Like the jailhouse that stands separate from the inmates will continue to stand though the inmates perish, languish or thrive within, so too marriage survives beyond its inhabitants. The bride and groom pledge as much to the symbol and practice of marriage from wedding rituals to marriage licenses and filing joint tax returns, as they promise themselves one to the other.
Marriage tests the mettle of its subscribing members. Survivors of imprisonment and marriage–no I am not equating the two–make their world from within not without. Strong marriage mates can stretch, withstand and grow from pain, isolation and degradation yet do not stagnate in the long safe sailing days of predictability, comfort and security. Marriage is both stasis and evolution, the anchor and the ship.
Just as our bodies are garments we wear to weather the surrounding climate, so too the marriage protects us from outside forces that threaten us: disease, rejection, insecurity, heartbreak and restlessness. We trade possibility and excitement, stimulants from the outside, for the quietude and stability from within the shelter of marriage. Some of us need the staid grounding that strengthens us to journey far.
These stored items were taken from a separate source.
(** * HDF5 genotype matrix to VCF: a shallow embedding of
      [02_scripts/001_convert_pannagram_to_vcf.py]

    The script has two stages.  [h5_to_tsv] streams the per-sample arrays of
    the HDF5 group [accs] into a tab-separated table, one row per position;
    [tsv_to_vcf] reads that table back line by line and writes one VCF record
    per row whose reference call is a canonical base.

    Modelling conventions.
    - A Python [str] is a Rocq [string]; an [ascii] stands for the code point
      of the same number (0..255).
    - An open text file in write mode is the text written to it so far (a
      line end is written as LF); the stages run in a small monad [io] that
      threads that text and stops at the first exception.  What was written
      before an exception stays in the file.
    - A text file opened for reading is the list of its lines, produced by
      [gzip_open_rt] with Python's universal-newline translation.
    - [print] calls only narrate progress and are left out. *)

From stdpp Require Import gmap strings list sorting.
From Stdlib Require Import DecimalString Ascii.

Open Scope string_scope.
Open Scope nat_scope.

(** ** Python built-ins used by the script *)

Module Py.

Definition TAB : string := String "009"%char "".
Definition LF : string := String "010"%char "".
Definition QUOTE : string := String "034"%char "".

(** [str.isspace] on one code point below 256 (CPython's
    [_PyUnicode_IsWhitespace]): U+0009..U+000D, U+001C..U+0020, U+0085,
    U+00A0. *)
Definition isspace (c : ascii) : bool :=
  let n := N_of_ascii c in
  ((9 <=? n) && (n <=? 13) || (28 <=? n) && (n <=? 32)
   || (n =? 133) || (n =? 160))%N.

Fixpoint lstrip (s : string) : string :=
  match s with
  | "" => ""
  | String c s' => if isspace c then lstrip s' else s
  end.

Fixpoint rstrip (s : string) : string :=
  match s with
  | "" => ""
  | String c s' =>
      match rstrip s' with
      | "" => if isspace c then "" else String c ""
      | r => String c r
      end
  end.

(** [s.strip()] *)
Definition strip (s : string) : string := rstrip (lstrip s).

(** [s.split(sep)] for a one-character separator: never the empty list. *)
Fixpoint split (sep : ascii) (s : string) : list string :=
  match s with
  | "" => [""]
  | String c s' =>
      if bool_decide (c = sep) then "" :: split sep s'
      else match split sep s' with
           | w :: ws => String c w :: ws
           | [] => [String c ""]
           end
  end.

(** [sep.join(xs)] *)
Definition join (sep : string) (xs : list string) : string :=
  String.concat sep xs.

(** [str(n)] for a non-negative integer: its decimal digits. *)
Definition str (n : nat) : string := NilEmpty.string_of_uint (Nat.to_uint n).
(** C5, as the code has it: stopping a single id other than 0 that is not
    registered returns null and leaves the player as it was; in a sequence
    of ids every position whose id is not registered gets null, ids outside
    the sequence stay registered, and when none of the ids is registered the
    player is left as it was.  A single id 0 is falsy and is taken as no
    ids at all: every voice is stopped. *)
Theorem Player_stop_unknown (p : Player) (when : jsnum) :
  (∀ i, i ≠ 0 → _playing p !! i = None →
        Player_stop when (IdsOne i) p = (p, One None)) ∧
  (∀ l, (∀ i, i ∈ l → _playing p !! i = None) →
        Player_stop when (IdsArray l) p
        = (p, Many (replicate (length l) None))) ∧
  (∀ l n i, l !! n = Some i → _playing p !! i = None →
            ∃ rs, snd (Player_stop when (IdsArray l) p) = Many rs
                  ∧ length rs = length l
                  ∧ rs !! n = Some None) ∧
  (∀ l k, k ∉ l →
          _playing (fst (Player_stop when (IdsArray l) p)) !! k
          = _playing p !! k) ∧
  Player_stop when (IdsOne 0) p = Player_stop when IdsMissing p.
Proof.
  split; [|split; [|split; [|split]]].
  - intros i Hi E. unfold Player_stop. cbn [falsy].
    destruct (Z.eqb_spec i 0) as [|_]; [contradiction|].
    rewrite (stopById_absent i _ _ E). by rewrite with_state_same.
  - intros l Hl. unfold Player_stop. cbn [falsy].
    rewrite (map_stopById_absent l _ _ Hl). by rewrite with_state_same.
  - intros l n i Hn E. unfold Player_stop. cbn [falsy].
    destruct (map_stopById_spec l (ac p) (_playing p))
      as (h' & t' & rs & vs & Hm & _ & _ & Hlen & _ & Ha & _ & _).
    rewrite Hm. exists rs. cbn. split; [done|]. split; [done|].
    by apply (Ha n i).
  - intros l k Hk. unfold Player_stop. cbn [falsy].
    destruct (map_stopById_spec l (ac p) (_playing p))
      as (h' & t' & rs & vs & Hm & _ & _ & _ & Hlk & _ & _ & _).
    rewrite Hm. cbn. rewrite Hlk. by destruct (decide (k ∈ l)).
  - reflexivity.
Qed.
(** *** What a run requests, returns and raises *)


(** X10. A detail request that ends in a transport error stops the
    enrichment at its record: the error is raised after the requests of the
    records before it and of that record, and later records are not
    requested. *)
Theorem detail_transport_error_aborts pre p post log :
  Forall detail_ok pre ->
  site (url p) = None ->
  scrape_details (pre ++ p :: post) log
  = (Raise TransportError, log ++ map url pre ++ [url p]).
Proof.
  revert log. induction pre as [| q pre IH]; intros log Hpre Hsite.
  - cbn [List.app List.map scrape_details]. unfold bind at 1.
    unfold scrape_restaurant_details, bind at 1. cbn [client_get].
    now rewrite Hsite.
  - inversion Hpre as [| ? ? (rq & Hq & Hq200) Hrest]; subst.
    cbn [List.app].
    rewrite (scrape_details_cons q _ log _ _
               (scrape_restaurant_details_ok _ rq log Hq Hq200)).
    rewrite (IH _ Hrest Hsite). cbn [List.map List.app].
    now rewrite <- app_assoc.
Qed.

Lemma other_page_urls_length_le next_page_url page_size total_pages :
  (List.length (other_page_urls next_page_url page_size total_pages)
   <= Z.to_nat (total_pages - 1))%nat.
Proof.
  unfold other_page_urls.
  destruct next_page_url as [next |]; [| cbn; lia].
  destruct (truthy next); [| cbn; lia].
  now rewrite length_map, range_length.
Qed.

Lemma clamp_min m total_pages :
  0 < m -> clamp_total_pages (Some m) total_pages = Z.min m total_pages.
Proof.
  intros Hm. unfold clamp_total_pages.
  destruct (Z.eqb_spec m 0) as [E | _]; [lia |]. cbn [negb andb].
  destruct (Z.ltb_spec m total_pages); lia.
Qed.

(** X3. A positive [max_pages] turns the number of pages into the smaller
    of the two, and the plan then has fewer than [max_pages] URLs. A
    negative [max_pages] below the number of pages leaves no URL in the
    plan. *)
Theorem max_pages_bounds_plan m next_page_url page_size total_pages :
  (0 < m ->
   clamp_total_pages (Some m) total_pages = Z.min m total_pages
   /\ (List.length (other_page_urls next_page_url page_size
                      (clamp_total_pages (Some m) total_pages))
       < Z.to_nat m)%nat)
  /\ (m < 0 -> m < total_pages ->
      other_page_urls next_page_url page_size
        (clamp_total_pages (Some m) total_pages) = []).
Proof.
  split.
  - intros Hm. split; [now apply clamp_min |].
    pose proof (other_page_urls_length_le next_page_url page_size
                  (clamp_total_pages (Some m) total_pages)) as Hle.
    rewrite (clamp_min m total_pages Hm) in *. lia.
  - intros Hm Hlt. apply other_page_urls_empty.
    rewrite clamp_nonzero by lia. lia.
Qed.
Some find themselves, what they’re made of, only in adversity. While marriage is the impetus for that discovery for some, ultimately, each of us finds within ourselves the necessary tools to make our own happiness wherever we are and with whom we are by self love; selfless compassion and forgiveness; fullness of time; persistence, presence and acceptance; growth in experience; open-mindedness and the ability to laugh at ourselves.